# Object detection with Vision Transformer for Open-World Localization (OWL-ViT)
The **[OWL-ViT](https://arxiv.org/abs/2205.06230)** model is an **open-vocabulary object detection model** that uses the standard Vision Transformer to perform detection.  
![OWL-ViT](https://github.com/google-research/scenic/raw/main/scenic/projects/owl_vit/data/owl_vit_schematic.png)  
Given an image and a free-text query, it finds objects matching that query in the image. It can also do one-shot object detection, i.e. detect objects based on a single example image. This notebook is to evaluate both tasks through the pre-trained model available in the Hugging Face's *transformers* library.   
As a result of my evaluation of this model, it looks like it is robust with reference to the open-vocabulary object detection task, but not yet robust enough to perform accurate one-shot object detection.   
A free Colab VM without hardware acceleration is enough to execute the code in this notebook.

## Settings

Install the missing requirements (actually only *transformers* not present in the Colab VM).

In [None]:
!pip install transformers

Import the general packages/classes to use.

In [None]:
import torch
from PIL import Image
from transformers import OwlViTProcessor, OwlViTForObjectDetection

Load the pre-trained ViT processor and model.

In [None]:
processor = OwlViTProcessor.from_pretrained("google/owlvit-base-patch32")
model = OwlViTForObjectDetection.from_pretrained("google/owlvit-base-patch32")

Define a function to upload images.

In [None]:
from google.colab import files

def upload_files():
  uploaded = files.upload()
  for k, v in uploaded.items():
    open(k, 'wb').write(v)
  return list(uploaded.keys())

## Open-vocabulary Object Detection

Define a function to add bounding boxes to the input image.

In [None]:
import cv2
import numpy as np

def add_bounding_boxes(boxes, scores, labels, text_queries, img):
  img = np.array(img)

  font = cv2.FONT_HERSHEY_SIMPLEX

  for box, score, label in zip(boxes, scores, labels):
      box = [int(i) for i in box.tolist()]

      if score >= score_threshold:
          img = cv2.rectangle(img, box[:2], box[2:], (255,0,0), 5)
          if box[3] + 25 > 768:
              y = box[3] - 10
          else:
              y = box[3] + 25
              
          img = cv2.putText(
              img, text_queries[label], (box[0], y), font, 1, (255,0,0), 2, cv2.LINE_AA
          )

  return Image.fromarray(img, 'RGB')

Upload an image and display it.

In [None]:
uploaded_image_list = upload_files()
image = Image.open(uploaded_image_list[0])
display(image)

Indicate a list of free texts for querying and the minimal score threshold for the object detection.

In [None]:
texts = [["tuxedo cat", "tabby cat"]]
score_threshold = 0.08

Do object detection on the uploaded image, querying by the list of choosen free texts.

In [None]:
inputs = processor(text=texts, images=image, return_tensors="pt")
outputs = model(**inputs)

Target image height and width to rescale box predictions and then convert the outputs (bounding boxes and class logits) to the COCO API format.

In [None]:
target_sizes = torch.Tensor([image.size[::-1]])
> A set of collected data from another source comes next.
(* ===== verification/PyFloat.v ===== *)
(** * Python floats

    IEEE 754 binary64 with round-to-nearest-even, computed exactly on the
    [spec_float] type of the standard library (precision 53, [emax] 1024):
    the arithmetic, comparisons, conversions and rounding that the source
    performs on prices and on [timedelta.total_seconds()]. *)

From stdpp Require Import base list.
From Stdlib Require Import ZArith Lia SpecFloat.
From S2P Require Import Prelude.

#[local] Open Scope Z_scope.

Abbreviation float := spec_float.

#[global] Instance float_eq_dec : EqDecision float.
Proof. solve_decision. Defined.

Definition prec : Z := 53.
Definition emax : Z := 1024.

Definition fadd : float → float → float := SFadd prec emax.
Definition fsub : float → float → float := SFsub prec emax.
Definition fmul : float → float → float := SFmul prec emax.
Definition fdiv_ieee : float → float → float := SFdiv prec emax.
Definition fopp : float → float := SFopp.
Definition fabs : float → float := SFabs.
Definition fltb : float → float → bool := SFltb.
Definition fleb : float → float → bool := SFleb.
Definition feqb : float → float → bool := SFeqb.
Definition fgtb (x y : float) : bool := fltb y x.
Definition fgeb (x y : float) : bool := fleb y x.

Definition f_is_nan (x : float) : bool := match x with S754_nan => true | _ => false end.
Definition f_is_inf (x : float) : bool := match x with S754_infinity _ => true | _ => false end.
Definition f_is_zero (x : float) : bool := match x with S754_zero _ => true | _ => false end.

(** Python's [x / y] raises on a zero divisor. *)
Definition fdiv (x y : float) : res float :=
  if f_is_zero y then Err ZeroDivisionError else Ok (fdiv_ieee x y).

(** [max(a, b)] and [min(a, b)] keep their first argument unless the second
    one is strictly better. *)
Definition fmax (a b : float) : float := if fgtb b a then b else a.
Definition fmin (a b : float) : float := if fltb b a then b else a.

(** [float(z)]. *)
Definition f_of_Z (z : Z) : float := binary_normalize prec emax z 0 false.

(** The quotient of two integers, correctly rounded: [n / d] for [int]s. *)
Definition f_of_ratio (n d : Z) : float :=
  if n =? 0 then S754_zero false
  else let '(m, e, l) := SFdiv_core_binary prec emax (Z.abs n) 0 d 0 in
       binary_round_aux prec emax (n <? 0) m e l.

(** The float denoted by the decimal literal [n/10^k]. *)
Definition f_lit (n : Z) (k : nat) : float := f_of_ratio n (10 ^ Z.of_nat k).

(** [timedelta.total_seconds()] of a duration in microseconds. *)
Definition total_seconds (us : Z) : float := f_of_ratio us 1000000.

(** [int(x)]: truncation towards zero. *)
Definition f_trunc (x : float) : res Z :=
  match x with
  | S754_zero _ => Ok 0
  | S754_infinity _ => Err OverflowError
  | S754_nan => Err ValueError
  | S754_finite s m e =>
      let a := if 0 <=? e then Zpos m * 2 ^ e else Zpos m / 2 ^ (- e) in
      Ok (if s then - a else a)
  end.

(** A finite float as an exact fraction. *)
Definition f_ratio (x : float) : option (Z * Z) :=
  match x with
  | S754_zero _ => Some (0, 1)
  | S754_finite s m e =>
      let n := if s then Zneg m else Zpos m in
      Some (if 0 <=? e then (n * 2 ^ e, 1) else (n, 2 ^ (- e)))
  | _ => None
  end.

(** Round half to even of [n/d], [0 < d]. *)
Definition div_half_even (n d : Z) : Z :=
  let q := n / d in let r := n mod d in
  match 2 * r ?= d with
  | Lt => q
  | Gt => q + 1
  | Eq => if Z.even q then q else q + 1
  end.

(** [round(x, k)]. *)
Definition f_round (k : nat) (x : float) : float :=
  match f_ratio x with
  | Some (n, d) =>
      let p := 10 ^ Z.of_nat k in
      let q := div_half_even (Z.abs n * p) d in
      if q =? 0 then S754_zero (match x with S754_zero s | S754_finite s _ _ => s | _ => false end)
      else f_of_ratio (if n <? 0 then - q else q) p
  | None => x
  end.

(** [round(x)]: the nearest integer, ties to even. *)
Definition f_round_int (x : float) : res Z :=
  match f_ratio x, x with
  | Some (n, d), _ => Ok (div_half_even n d)
  | None, S754_nan => Err ValueError
  | None, _ => Err OverflowError
  end.

Definition f_is_integer (x : float) : bool :=
  match f_ratio x with Some (n, d) => n mod d =? 0 | None => false end.

(** ** Order *)

Lemma fcompare_antisym x y :
  SFcompare y x = CompOpp <$> SFcompare x y.
Proof.
  destruct x as [s|s| |s m e], y as [s'|s'| |s' m' e']; cbn; try reflexivity;
    try (destruct s); try (destruct s'); try reflexivity;
    rewrite (Z.compare_antisym e e'); destruct (e ?= e') eqn:?; cbn; try reflexivity;
    rewrite <- ?Pos.compare_antisym; try reflexivity;
    change (PosDef.Pos.compare_cont Eq) with Pos.compare;
    rewrite (Pos.compare_antisym m m'); destruct (Pos.compare m m'); reflexivity.
Qed.

Lemma fltb_irrefl x : fltb x x = false.
Proof.
  unfold fltb, SFltb. pose proof (fcompare_antisym x x) as H.
  destruct (SFcompare x x) as [[]|]; [done| |done |done]. cbn in H. congruence.
Qed.

Lemma fltb_asym x y : fltb x y = true → fltb y x = false.
Proof.
  unfold fltb, SFltb. rewrite (fcompare_antisym x y).
  by destruct (SFcompare x y) as [[]|].
Qed.

Lemma fltb_fleb x y : fltb x y = true → fleb x y = true.
Proof. unfold fltb, fleb, SFltb, SFleb. by destruct (SFcompare x y) as [[]|]. Qed.

(** A comparison that succeeds refutes the opposite one; nan fails both. *)
Lemma fltb_not_fleb x y : fltb x y = true → fleb y x = false.
Proof.
  unfold fltb, fleb, SFltb, SFleb. rewrite (fcompare_antisym x y).
  by destruct (SFcompare x y) as [[]|].
Qed.

Lemma fleb_not_fltb x y : fleb x y = true → fltb y x = false.
Proof.
  unfold fltb, fleb, SFltb, SFleb. rewrite (fcompare_antisym x y).
  by destruct (SFcompare x y) as [[]|].
Qed.

Lemma fcompare_nan x y : SFcompare x y = None ↔ f_is_nan x = true ∨ f_is_nan y = true.
Proof. destruct x, y; cbn; naive_solver. Qed.

Lemma fleb_total x y :
  f_is_nan x = false → f_is_nan y = false → fleb x y = negb (fltb y x).
Proof.
  intros Hx Hy. unfold fltb, fleb, SFltb, SFleb. rewrite (fcompare_antisym x y).
  destruct (SFcompare x y) as [[]|] eqn:E; [done..|].
  apply fcompare_nan in E as [?|?]; congruence.
Qed.

(** *** The order is lexicographic

    [SFcompare] compares the class, then the exponent, then the mantissa;
    [f_key] lists these with their signs, so that the order of floats is the
    order of keys. *)

Definition f_key (x : float) : option (Z * Z * Z) :=
  match x with
  | S754_nan => None
  | S754_infinity s => Some (if s then -2 else 2, 0, 0)
  | S754_zero _ => Some (0, 0, 0)
  | S754_finite s m e => Some (if s then (-1, - e, Zneg m) else (1, e, Zpos m))
  end.

Definition key_lt (a b : Z * Z * Z) : Prop :=
  let '(c, e, m) := a in let '(c', e', m') := b in
  c < c' ∨ c = c' ∧ (e < e' ∨ e = e' ∧ m < m').

Lemma fltb_key x y :
  fltb x y = true ↔ ∃ a b, f_key x = Some a ∧ f_key y = Some b ∧ key_lt a b.
Proof.
  assert (Hgen : fltb x y = true ↔ match f_key x, f_key y with
                                   | Some a, Some b => key_lt a b | _, _ => False end).
  { unfold fltb, SFltb.
    destruct x as [s|s| |s m e], y as [s'|s'| |s' m' e']; cbn -[Z.lt];
      try (destruct s); try (destruct s'); cbn -[Z.lt]; try (split; intros; first [done|lia|naive_solver lia]);
      destruct (Z.compare_spec e e'); cbn -[Z.lt];
      change (PosDef.Pos.compare_cont Eq) with Pos.compare;
      try (destruct (Pos.compare_spec m m')); cbn -[Z.lt]; split; intros; first [done|lia]. }
  rewrite Hgen. destruct (f_key x), (f_key y); naive_solver.
Qed.

Lemma feqb_key x y : feqb x y = true ↔ ∃ a, f_key x = Some a ∧ f_key y = Some a.
Proof.
  assert (Hgen : feqb x y = true ↔ match f_key x, f_key y with
                                   | Some a, Some b => a = b | _, _ => False end).
  { unfold feqb, SFeqb.
    destruct x as [s|s| |s m e], y as [s'|s'| |s' m' e']; cbn;
      try (destruct s); try (destruct s'); cbn; try (split; intros; first [done|naive_solver lia]);
      destruct (Z.compare_spec e e'); cbn;
      change (PosDef.Pos.compare_cont Eq) with Pos.compare;
      try (destruct (Pos.compare_spec m m')); cbn; split; intros; simplify_eq; first [done|lia|f_equal; lia]. }
  rewrite Hgen. destruct (f_key x), (f_key y); naive_solver.
Qed.

Lemma key_lt_trans a b c : key_lt a b → key_lt b c → key_lt a c.
Proof. destruct a as [[? ?] ?], b as [[? ?] ?], c as [[? ?] ?]. cbn. lia. Qed.

Lemma fltb_trans x y z : fltb x y = true → fltb y z = true → fltb x z = true.
Proof.
  rewrite !fltb_key. intros (a & b & Ha & Hb & H) (b' & c & Hb' & Hc & H').
  simplify_eq. exists a, c. split_and!; [done|done|by eapply key_lt_trans].
Qed.

Lemma fltb_feqb_r x y z : fltb x y = true → feqb y z = true → fltb x z = true.
Proof. rewrite !fltb_key, feqb_key. naive_solver. Qed.

Lemma fltb_feqb_l x y z : feqb x y = true → fltb y z = true → fltb x z = true.
Proof. rewrite !fltb_key, feqb_key. naive_solver. Qed.

Lemma feqb_trans x y z : feqb x y = true → feqb y z = true → feqb x z = true.
Proof. rewrite !feqb_key. naive_solver. Qed.

Lemma feqb_sym x y : feqb x y = feqb y x.
Proof. apply eq_iff_eq_true. rewrite !feqb_key. naive_solver. Qed.

Lemma fltb_not_feqb x y : fltb x y = true → feqb x y = false.
Proof.
  intros H. apply not_true_is_false. intros He. rewrite feqb_sym in He.
  pose proof (fltb_feqb_r _ _ _ H He) as Hf. by rewrite fltb_irrefl in Hf.
Qed.

(** *** Truncating a quotient of integers *)

Lemma iter_shr_1 p r :
  0 ≤ shr_m r → shr_m (iter_pos shr_1 p r) = shr_m r / 2 ^ Zpos p ∧ 0 ≤ shr_m (iter_pos shr_1 p r).
Proof.
  assert (H1 : ∀ r, 0 ≤ shr_m r → shr_m (shr_1 r) = shr_m r / 2 ∧ 0 ≤ shr_m (shr_1 r)).
  { intros [m x y] Hr. cbn in Hr. destruct m as [|[q|q|]|]; cbn; try done; split; try lia; Z.to_euclidean_division_equations; lia. }
  assert (H2 : ∀ p r a, 0 ≤ a → r / 2 ^ a / 2 ^ Zpos p = r / 2 ^ (a + Zpos p)).
  { intros q x a Ha. rewrite Z.div_div by lia. by rewrite <- Z.pow_add_r by lia. }
  revert r. induction p as [p IH|p IH|]; intros r Hr; cbn [iter_pos].
  - destruct (H1 r Hr) as [E0 N0]. destruct (IH _ N0) as [E1 N1]. destruct (IH _ N1) as [E2 N2].
    split; [|done]. rewrite E2, E1, E0, H2 by lia. change 2 with (2 ^ 1) at 1. rewrite Z.div_div by lia.
    rewrite <- Z.pow_add_r by lia. do 2 f_equal. lia.
  - destruct (IH _ Hr) as [E1 N1]. destruct (IH _ N1) as [E2 N2]. split; [|done]. rewrite E2, E1, H2 by lia. do 2 f_equal. lia.
  - destruct (H1 r Hr) as [E N]. split; [|done]. by rewrite E.
Qed.

Lemma shr_value r e n :
  0 ≤ shr_m r → shr_m (shr r e n).1 = shr_m r / 2 ^ Z.max n 0 ∧ 0 ≤ shr_m (shr r e n).1 ∧ (shr r e n).2 = e + Z.max n 0.
Proof.
  intros Hr. unfold shr. destruct n as [|p|p]; cbn [fst snd]; [rewrite Z.div_1_r; split_and!; [done|done|lia]| |rewrite Z.div_1_r; split_and!; [done|done|lia]].
  destruct (iter_shr_1 p r Hr) as [E N]. rewrite Z.max_l by lia. done.
Qed.

Lemma Zdigits2_le m k : 0 ≤ m → m < 2 ^ k → 0 ≤ k → Zdigits2 m ≤ k.
Proof.
  intros Hm Hk H0. destruct m as [|p|p]; cbn; [done| |done].
  assert (H : 2 ^ (Zpos (digits2_pos p) - 1) ≤ Zpos p).
  { clear. induction p as [p IH|p IH|]; cbn [digits2_pos]; [| |done].
    - rewrite Pos2Z.inj_succ. replace (Z.succ (Zpos (digits2_pos p)) - 1) with (Z.succ (Zpos (digits2_pos p) - 1)) by lia.
      rewrite Z.pow_succ_r by lia. lia.
    - rewrite Pos2Z.inj_succ. replace (Z.succ (Zpos (digits2_pos p)) - 1) with (Z.succ (Zpos (digits2_pos p) - 1)) by lia.
      rewrite Z.pow_succ_r by lia. lia. }
  assert (2 ^ (Zpos (digits2_pos p) - 1) < 2 ^ k) as Hlt by lia. apply Z.pow_lt_mono_r_iff in Hlt; lia.
Qed.

(** Rounding a mantissa whose unit is below one millionth of the value. *)
Lemma f_trunc_round q e l n :
  0 ≤ n → n < 2 ^ 32 * 1000000 → e ≤ -21 → q = n * 2 ^ (- e) / 1000000 →
  f_trunc (binary_round_aux prec emax false q e l) = Ok (n / 1000000).
Proof.
  intros Hn Hb He Hq. unfold binary_round_aux, shr_fexp.
  set (r0 := shr_record_of_loc q l). assert (Hr0 : shr_m r0 = q) by (subst r0; by destruct l as [|[]]).
  assert (Hq0 : 0 ≤ q) by (subst q; apply Z.div_pos; [|lia]; nia).
  set (k := fexp prec emax (Zdigits2 q + e) - e).
  destruct (shr_value r0 e k ltac:(lia)) as (Em & Nm & Ee). destruct (shr r0 e k) as [r1 E]. cbn [fst snd] in *.
  assert (HP : 0 < 2 ^ (- e)) by lia.
  assert (Hq32 : q < 2 ^ (32 - e)).
  { replace (32 - e) with (32 + - e) by lia. rewrite Z.pow_add_r by lia. subst q. apply Z.div_lt_upper_bound; nia. }
  pose proof (Zdigits2_le q (32 - e) Hq0 Hq32 ltac:(lia)) as Hd.
  assert (HE : E ≤ -21 ∧ e ≤ E).
  { rewrite Ee. subst k. unfold fexp, emin, prec, emax. lia. }
  assert (EQ : shr_m r1 = n * 2 ^ (- E) / 1000000).
  { rewrite Em, Hr0, Hq, Z.div_div by lia. replace (- e) with (- E + Z.max k 0) by lia.
    rewrite Z.pow_add_r by lia. rewrite Z.mul_assoc, (Z.mul_comm 1000000), Z.mul_comm. rewrite Z.div_mul_cancel_l by lia. done. }
  set (R := round_nearest_even (shr_m r1) (loc_of_shr_record r1)).
  assert (HR : R = shr_m r1 ∨ R = shr_m r1 + 1).
  { subst R. unfold round_nearest_even. destruct (loc_of_shr_record r1) as [|[]]; auto. destruct (Z.even _); auto. }
  set (r2 := shr_record_of_loc R loc_Exact). assert (Hr2 : shr_m r2 = R) by done.
  set (j := fexp prec emax (Zdigits2 R + E) - E).
  destruct (shr_value r2 E j ltac:(cbn; lia)) as (Em' & Nm' & Ee'). destruct (shr r2 E j) as [r3 E']. cbn [fst snd] in *.
  assert (HPE : 2 ^ 21 ≤ 2 ^ (- E)) by (apply Z.pow_le_mono_r; lia).
  assert (HRb : R < 2 ^ (33 - E)).
  { replace (33 - E) with (33 + - E) by lia. rewrite Z.pow_add_r by lia.
    assert (shr_m r1 < 2 ^ 32 * 2 ^ (- E)) by (rewrite EQ; apply Z.div_lt_upper_bound; nia). nia. }
  pose proof (Zdigits2_le R (33 - E) ltac:(lia) HRb ltac:(lia)) as Hd'.
  assert (HE' : E' ≤ -20 ∧ E ≤ E') by (rewrite Ee'; subst j; unfold fexp, emin, prec, emax; lia).
  assert (Hfin : R / 2 ^ (- E) = n / 1000000).
  { pose proof (Z.div_mod n 1000000 ltac:(lia)) as Dn. pose proof (Z.mod_pos_bound n 1000000 ltac:(lia)) as Bn.
    set (K := n / 1000000) in *. set (f := n mod 1000000) in *.
    pose proof (Z.mul_div_le (n * 2 ^ (- E)) 1000000 ltac:(lia)) as L1.
    pose proof (Z.mul_succ_div_gt (n * 2 ^ (- E)) 1000000 ltac:(lia)) as L2. rewrite <- EQ in L1, L2.
    symmetry. apply Z.div_unique with (R - K * 2 ^ (- E)); [|lia]. left. split; destruct HR as [->| ->]; nia. }
  assert (Hsplit : shr_m r3 / 2 ^ (- E') = n / 1000000).
  { rewrite Em', Hr2, Z.div_div by lia. rewrite <- Z.pow_add_r by lia. rewrite <- Hfin. do 2 f_equal. lia. }
  destruct (shr_m r3) as [|m|m] eqn:E3; [by rewrite <- Hsplit| |lia].
  destruct (Z.leb_spec E' (emax - prec)); [|unfold emax, prec in *; lia].
  cbn [f_trunc]. destruct (Z.leb_spec 0 E'); [lia|]. by rewrite Hsplit.
Qed.

(** [int(td.total_seconds())] for a duration below [2^32] seconds. *)
Lemma f_trunc_total_seconds us : 0 ≤ us → us < 2 ^ 32 * 1000000 → f_trunc (total_seconds us) = Ok (us / 1000000).
Proof.
  intros H0 Hb. unfold total_seconds, f_of_ratio. destruct (Z.eqb_spec us 0) as [->|Hne]; [done|].
  unfold SFdiv_core_binary. rewrite Z.abs_eq by lia. change (Zdigits2 1000000) with 20. change (0 - 0) with 0.
  set (e := Z.min _ 0). assert (He : e ≤ -21).
  { pose proof (Zdigits2_le us 52 ltac:(lia) ltac:(lia) ltac:(lia)). subst e. unfold fexp, emin, prec, emax. lia. }
  assert (Hs : match 0 - e with Z0 => us | Zpos _ => Z.shiftl us (0 - e) | Zneg _ => 0 end = us * 2 ^ (- e)).
  { destruct (0 - e) as [|p|p] eqn:E; [lia| |lia]. rewrite <- E, Z.shiftl_mul_pow2 by lia. do 2 f_equal; lia. }
  rewrite Hs. destruct (Z.div_eucl _ 1000000) as [q r] eqn:Eq. rewrite (proj2 (Z.ltb_ge us 0)) by lia.
  apply f_trunc_round; try lia. unfold Z.div. by rewrite Eq.
Qed.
results = processor.post_process(outputs=outputs, target_sizes=target_sizes)

Retrieve the predictions for the input image by corresponding text queries.

In [None]:
i = 0
text = texts[i]
boxes, scores, labels = results[i]["boxes"], results[i]["scores"], results[i]["labels"]

for box, score, label in zip(boxes, scores, labels):
    box = [round(i, 2) for i in box.tolist()]
    if score >= score_threshold:
        print(f"Detected {text[label]} with confidence {round(score.item(), 3)} at location {box}")

Generate the bounding boxes for each prediction, overlay them to the input image and finally display it to the next code cell output.

In [None]:
labelled_image = add_bounding_boxes(boxes, scores, labels, text, image)
display(labelled_image)

## Image-guided Object Detection

Upload the target and query images and display them.

In [None]:
uploaded_image_guided_list = upload_files()

target_image = Image.open(uploaded_image_guided_list[0])
target_sizes = torch.Tensor([target_image.size[::-1]])

query_image = Image.open(uploaded_image_guided_list[1])

display(target_image)
display(query_image)

Process the target and query images.

In [None]:
device = 'cpu'
inputs = processor(images=target_image, query_images=query_image, return_tensors="pt").to(device)

for key, val in inputs.items():
    print(f"{key}: {val.shape}")

Get the predictions.

In [None]:
with torch.no_grad():
  outputs = model.image_guided_detection(**inputs)

for k, val in outputs.items():
    if k not in {"text_model_output", "vision_model_output"}:
        print(f"{k}: shape of {val.shape}")

print("\nVision model outputs")
for k, val in outputs.vision_model_output.items():
    print(f"{k}: shape of {val.shape}") 

Generate the bounding boxes for each prediction, overlay them to the target image and finally display it to the next code cell output.

In [None]:
img = cv2.cvtColor(np.array(target_image), cv2.COLOR_BGR2RGB)
outputs.logits = outputs.logits.cpu()
outputs.target_pred_boxes = outputs.target_pred_boxes.cpu() 

results = processor.post_process_image_guided_detection(outputs=outputs, threshold=0.6, nms_threshold=0.3, target_sizes=target_sizes)
boxes, scores = results[0]["boxes"], results[0]["scores"]

for box, score in zip(boxes, scores):
    box = [int(i) for i in box.tolist()]

    img = cv2.rectangle(img, box[:2], box[2:], (255,0,0), 5)
    if box[3] + 25 > 768:
        y = box[3] - 10
    else:
        y = box[3] + 25 
        
display(Image.fromarray(img[:,:,::-1]))